▼

(** [initializeShortestPaths], step by step, on a network whose links
    lie between its nodes. *)
Lemma initializeShortestPaths_unfold (self : HwyNetwork F) :
  links_between_nodes (net self) = true ->
  exists n2i1 i2n1,
    let N := length (iterNodes (net self)) in
    let ia := fun l : RoadLink F => default 0 (n2i1 !! getStartNodeId l) in
    let ib := fun l : RoadLink F => default 0 (n2i1 !! getEndNodeId l) in
    let ls := iterRoadLinks (net self) in
    let entries :=
      zip (map (fun l => fmul f60 (getFreeFlowTTInMin l)) ls)
          (zip (map ia ls) (map ib ls)) in
    let graph := mk_matrix (S N) (csr_cell entries) in
    (forall l, l ∈ ls ->
       0 <= ia l < Z.of_nat N /\ 0 <= ib l < Z.of_nat N /\
       n2i1 !! getStartNodeId l = Some (ia l) /\
       n2i1 !! getEndNodeId l = Some (ib l)) /\
    initializeShortestPaths self
      = Ok {| net := net self; n2i := n2i1; i2n := i2n1;
              skim := (shortest_path graph).1;
              pred := (shortest_path graph).2 |}.
Proof.
  intros Hlinks. apply links_between_nodes_Forall in Hlinks.
  unfold initializeShortestPaths.
  destruct (fold_left index_node _ (∅, ∅, 0)) as [[n2i1 i2n1] i1] eqn:E1.
  apply index_nodes_spec in E1 as (Hi1 & _ & _ & Hback & Hdom).
  simpl in Hi1. exists n2i1, i2n1. cbv zeta.
  set (N := length (iterNodes (net self))) in *.
  set (ia := fun l : RoadLink F => default 0 (n2i1 !! getStartNodeId l)).
  set (ib := fun l : RoadLink F => default 0 (n2i1 !! getEndNodeId l)).
  set (ls := iterRoadLinks (net self)) in *.
  set (entries := zip _ _).
  set (graph := mk_matrix (S N) (csr_cell entries)).
  assert (Hin : forall l, l ∈ ls ->
            0 <= ia l < Z.of_nat N /\ 0 <= ib l < Z.of_nat N /\
            n2i1 !! getStartNodeId l = Some (ia l) /\
            n2i1 !! getEndNodeId l = Some (ib l)).
  { intros l Hl. rewrite Forall_forall in Hlinks.
    destruct (Hlinks l Hl) as [Ha Hb].
    destruct (Hdom (getStartNodeId l)) as [a Ea]; [by right|].
    destruct (Hdom (getEndNodeId l)) as [b Eb]; [by right|].
    unfold ia, ib. rewrite Ea, Eb. simpl.
    apply Hback in Ea as [Ea|[Ea _]]; [by rewrite lookup_empty in Ea|].
    apply Hback in Eb as [Eb|[Eb _]]; [by rewrite lookup_empty in Eb|].
    subst N. repeat split; lia || done. }
  split; [exact Hin|].
  assert (E2 : forall ls' anodes bnodes costs,
            (forall l, l ∈ ls' -> l ∈ ls) ->
            foldM (append_link n2i1) (anodes, bnodes, costs) ls'
            = Ok (anodes ++ map ia ls', bnodes ++ map ib ls',
                  costs ++ map (fun l => fmul f60 (getFreeFlowTTInMin l)) ls')).
  { induction ls' as [|l ls' IH]; intros anodes bnodes costs Hsub; simpl.
    - by rewrite !app_nil_r.
    - destruct (Hin l) as (_ & _ & Ea & Eb); [apply Hsub; by left|].
      unfold dict_getitem. rewrite Ea, Eb. simpl.
      rewrite IH by (intros l' Hl'; apply Hsub; by right).
      by rewrite <- !app_assoc. }
  rewrite (E2 ls [] [] []) by done. cbn [bind app].
  rewrite csr_matrix_in_range; cycle 1.
  { apply Forall_forall. intros a Ha. apply list_elem_of_In, in_map_iff in Ha
      as (l & <- & Hl). apply list_elem_of_In, Hin in Hl. lia. }
  { apply Forall_forall. intros b Hb. apply list_elem_of_In, in_map_iff in Hb
      as (l & <- & Hl). apply list_elem_of_In, Hin in Hl. lia. }
  cbn [bind].
  replace (Z.to_nat (i1 + 1)) with (S N) by lia.
  fold entries graph. by destruct (shortest_path graph).
Qed.

Lemma zip_entries_elem (ls : list (RoadLink F)) (c : RoadLink F -> F)
    (f g : RoadLink F -> Z) (l : RoadLink F) :
  l ∈ ls -> (c l, (f l, g l)) ∈ zip (map c ls) (zip (map f ls) (map g ls)).
Proof.
  induction 1 as [l ls|l l' ls _ IH]; simpl; [by left|by right].
Qed.

End LinkedNodes.



(** ** Further properties: travel-time allocation *)

Section AllocatorErrors.

Context {F : Type} `{FloatOps F}.

Lemma getLinkOffsetRatio_unknown (self : HwyNetwork F) (s : State F) :
  link_known (net self) (link_id s) = false ->
  getLinkOffsetRatio self s = Raise DtaError.
Proof.
  unfold link_known, getLinkOffsetRatio, getLinkForId.
  by destruct (find _ _).
Qed.

Lemma getLinkOffsetRatio_zero_length (self : HwyNetwork F) (s : State F) :
  link_known (net self) (link_id s) = true ->
  state_on_network (net self) s = false ->
  getLinkOffsetRatio self s = Raise ZeroDivisionError.
Proof.
  unfold link_known, state_on_network, getLinkOffsetRatio, fdiv.
  destruct (getLinkForId _ _) as [l| |]; try discriminate.
  intros _ Hz. apply negb_false_iff in Hz. simpl. by rewrite Hz.
Qed.

(** An exception of [getPathTraversalRatios] comes out of the two
    functions that call it first. *)
Lemma ratios_error_surfaces (self : HwyNetwork F) (p : Path F)
    (start_time end_time : F) (e : exn) :
  getPathTraversalRatios self p = Raise e ->
  getPathFreeFlowTTInSeconds self p = Raise e /\
  allocatePathTravelTimeToLinks self p start_time end_time = Raise e.
Proof.
  intros E. unfold getPathFreeFlowTTInSeconds, allocatePathTravelTimeToLinks.
  by rewrite E.
Qed.

(** The summation loop either raises [DtaError] or returns, and it
    returns only if every link it went through is known. *)
Lemma ff_loop_DtaError_or_known (net0 : Network F) (lids : list Z)
    (rs : list F) (k : nat) :
  length rs = length lids -> (k <= length lids)%nat ->
  let r := foldM (fun tot_tt i =>
                    lid <- py_getitem lids i ;;
                    link <- getLinkForId net0 lid ;;
                    r <- py_getitem rs i ;;
                    Ok (fadd tot_tt (fmul (fmul f60 (getFreeFlowTTInMin link)) r)))
                 f0 (py_range k) in
  r = Raise DtaError \/
  ((exists tot, r = Ok tot) /\
   forall i lid, (i < k)%nat -> lids !! i = Some lid ->
     link_known net0 lid = true).
Proof.
  intros Hlen. induction k as [|k IH]; intros Hk r.
  - right. split; [by eexists|]. intros i lid Hi. lia.
  - subst r. rewrite py_range_S, foldM_app.
    destruct IH as [->|[[tot ->] Hknown]]; [lia|by left|]. cbn [bind foldM].
    destruct (lookup_lt_is_Some_2 lids k) as [lid Hlid]; [lia|].
    destruct (lookup_lt_is_Some_2 rs k) as [x Hx]; [lia|].
    rewrite (py_getitem_nat _ _ _ Hlid). cbn [bind].
    destruct (getLinkForId net0 lid) as [l|e|] eqn:El; cbn [bind].
    + rewrite (py_getitem_nat _ _ _ Hx). cbn [bind].
      right. split; [eexists; reflexivity|].
      intros i lid' Hi Hlid'.
      destruct (decide (i = k)) as [->|Hne]; [|apply (Hknown i); [lia|done]].
      assert (lid' = lid) as -> by congruence.
      unfold link_known. by rewrite El.
    + left. unfold getLinkForId in El.
      destruct (find _ _); [discriminate|]. by injection El as <-.
    + unfold getLinkForId in El. by destruct (find _ _).
Qed.

(** Each turn of a loop that appends one element makes the list one
    longer. *)
Lemma foldM_snoc_length {A B} (body : list B -> A -> result (list B))
    (xs : list A) (acc out : list B) :
  (forall acc x acc', body acc x = Ok acc' -> length acc' = S (length acc)) ->
  foldM body acc xs = Ok out -> length out = (length acc + length xs)%nat.
Proof.
  intros Hbody. revert acc. induction xs as [|x xs IH]; intros acc; simpl.
  - intros [= <-]. lia.
  - intros E. apply bind_Ok in E as (acc' & E1 & E).
    apply IH in E. apply Hbody in E1. lia.
Qed.

Lemma py_range_length (n : nat) : length (py_range n) = n.
Proof. unfold py_range. by rewrite length_map, length_seq. Qed.

End AllocatorErrors.

(** X8. On a path without links whose start state lies on the network,
    [getPathTraversalRatios] raises [IndexError] (at [ratios[0]]), and
    so do [getPathFreeFlowTTInSeconds] and
    [allocatePathTravelTimeToLinks]. *)
Theorem empty_path_raises_IndexError
    (F : Type) (ops : FloatOps F) (self : HwyNetwork F) (p : Path F)
    (start_time end_time : F) :
  links p = [] ->
  state_on_network (net self) (start p) = true ->
  getPathTraversalRatios self p = Raise IndexError /\
  getPathFreeFlowTTInSeconds self p = Raise IndexError /\
  allocatePathTravelTimeToLinks self p start_time end_time = Raise IndexError.
Proof.
  intros Hnil Hs.
  assert (E : getPathTraversalRatios self p = Raise IndexError).
  { unfold getPathTraversalRatios.
    rewrite (getLinkOffsetRatio_on_network _ _ Hs), Hnil. done. }
  split; [done|]. by apply ratios_error_surfaces.
Qed.

Lemma empty_path_raises_IndexError_witness :
  links (F := float) {| start := state1; links := []; end_ := state2 |} = [] /\
  state_on_network (F := float) (net abc) state1 = true /\
  getPathTraversalRatios (F := float) abc
    {| start := state1; links := []; end_ := state2 |} = Raise IndexError /\
  getPathFreeFlowTTInSeconds (F := float) abc
    {| start := state1; links := []; end_ := state2 |} = Raise IndexError /\
  allocatePathTravelTimeToLinks (F := float) abc
    {| start := state1; links := []; end_ := state2 |} 0%float 90%float
    = Raise IndexError.
Proof.
  split; [reflexivity|]. split; [vm_compute; reflexivity|].
  apply (empty_path_raises_IndexError float _ abc
           {| start := state1; links := []; end_ := state2 |} 0%float 90%float).
  - reflexivity.
  - vm_compute; reflexivity.
Defined.

(** X9. A start state whose link the network does not know makes
    [getLinkOffsetRatio], [getPathTraversalRatios],
    [getPathFreeFlowTTInSeconds] and [allocatePathTravelTimeToLinks]
    raise [DtaError]; a start state on a known link of length zero makes
    them raise [ZeroDivisionError]. *)
Theorem start_state_errors_surface
    (F : Type) (ops : FloatOps F) (self : HwyNetwork F) (p : Path F)
    (start_time end_time : F) :
  state_on_network (net self) (start p) = false ->
  let e := if link_known (net self) (link_id (start p))
           then ZeroDivisionError else DtaError in
  getLinkOffsetRatio self (start p) = Raise e /\
  getPathTraversalRatios self p = Raise e /\
  getPathFreeFlowTTInSeconds self p = Raise e /\
  allocatePathTravelTimeToLinks self p start_time end_time = Raise e.
Proof.
  intros Hs e.
  assert (E : getLinkOffsetRatio self (start p) = Raise e).
  { subst e. destruct (link_known _ _) eqn:Hk.
    - by apply getLinkOffsetRatio_zero_length.
    - by apply getLinkOffsetRatio_unknown. }
  split; [done|].
  assert (E' : getPathTraversalRatios self p = Raise e)
    by (unfold getPathTraversalRatios; by rewrite E).
  split; [done|]. by apply ratios_error_surfaces.
Qed.

Lemma start_state_errors_surface_witness :
  state_on_network (F := float) (net abc)
    {| link_id := 77; offset := 0%float; distFromGPS := None |} = false /\
  getPathTraversalRatios (F := float) abc
    {| start := {| link_id := 77; offset := 0%float; distFromGPS := None |};
       links := [77; 20]; end_ := state2 |} = Raise DtaError /\
  allocatePathTravelTimeToLinks (F := float) abc
    {| start := {| link_id := 77; offset := 0%float; distFromGPS := None |};
       links := [77; 20]; end_ := state2 |} 0%float 90%float = Raise DtaError.
Proof.
  split; [vm_compute; reflexivity|].
  destruct (start_state_errors_surface float _ abc
    {| start := {| link_id := 77; offset := 0%float; distFromGPS := None |};
       links := [77; 20]; end_ := state2 |} 0%float 90%float)
    as (_ & H2 & _ & H4); [vm_compute; reflexivity|].
  split; [exact H2|exact H4].
Defined.

(** X10. The traversal ratios do not depend on the links between the two
    states: on a path with both states on the network and a link id the
    network does not know among its links, [getPathTraversalRatios]
    returns, while [getPathFreeFlowTTInSeconds] and
    [allocatePathTravelTimeToLinks] raise [DtaError]. *)
Theorem unknown_link_raises_DtaError
    (F : Type) (ops : FloatOps F) (self : HwyNetwork F) (p : Path F)
    (start_time end_time : F) :
  state_on_network (net self) (start p) = true ->
  state_on_network (net self) (end_ p) = true ->
  forallb (link_known (net self)) (links p) = false ->
  (exists ratios, getPathTraversalRatios self p = Ok ratios) /\
  getPathFreeFlowTTInSeconds self p = Raise DtaError /\
  allocatePathTravelTimeToLinks self p start_time end_time = Raise DtaError.
Proof.
  intros Hs He Hunk.
  assert (Hne : links p <> []) by (intros Hnil; by rewrite Hnil in Hunk).
  pose proof (getPathTraversalRatios_on_network self p Hne Hs He) as Hr.
  split; [eauto|].
  assert (E : getPathFreeFlowTTInSeconds self p = Raise DtaError).
  { unfold getPathFreeFlowTTInSeconds. rewrite Hr. cbn [bind].
    destruct (ff_loop_DtaError_or_known (net self) (links p)
                (ratios_of (length (links p))
                   (offset_ratio (net self) (start p))
                   (offset_ratio (net self) (end_ p)))
                (length (links p)))
      as [E|[_ Hknown]]; [apply ratios_of_length|lia|done|].
    exfalso. apply not_true_iff_false in Hunk. apply Hunk.
    apply forallb_forall. intros lid Hin.
    apply list_elem_of_In, list_elem_of_lookup in Hin as [i Hi].
    apply (Hknown i lid); [by eapply lookup_lt_Some|done]. }
  split; [done|].
  unfold allocatePathTravelTimeToLinks. by rewrite Hr, E.
Qed.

▲

■ Exercise
For the string "graph", go line by line through the material and copy every line that has it.

■ Reply
    let graph := mk_matrix (S N) (csr_cell entries) in
              skim := (shortest_path graph).1;
              pred := (shortest_path graph).2 |}.
  set (graph := mk_matrix (S N) (csr_cell entries)).
  fold entries graph. by destruct (shortest_path graph).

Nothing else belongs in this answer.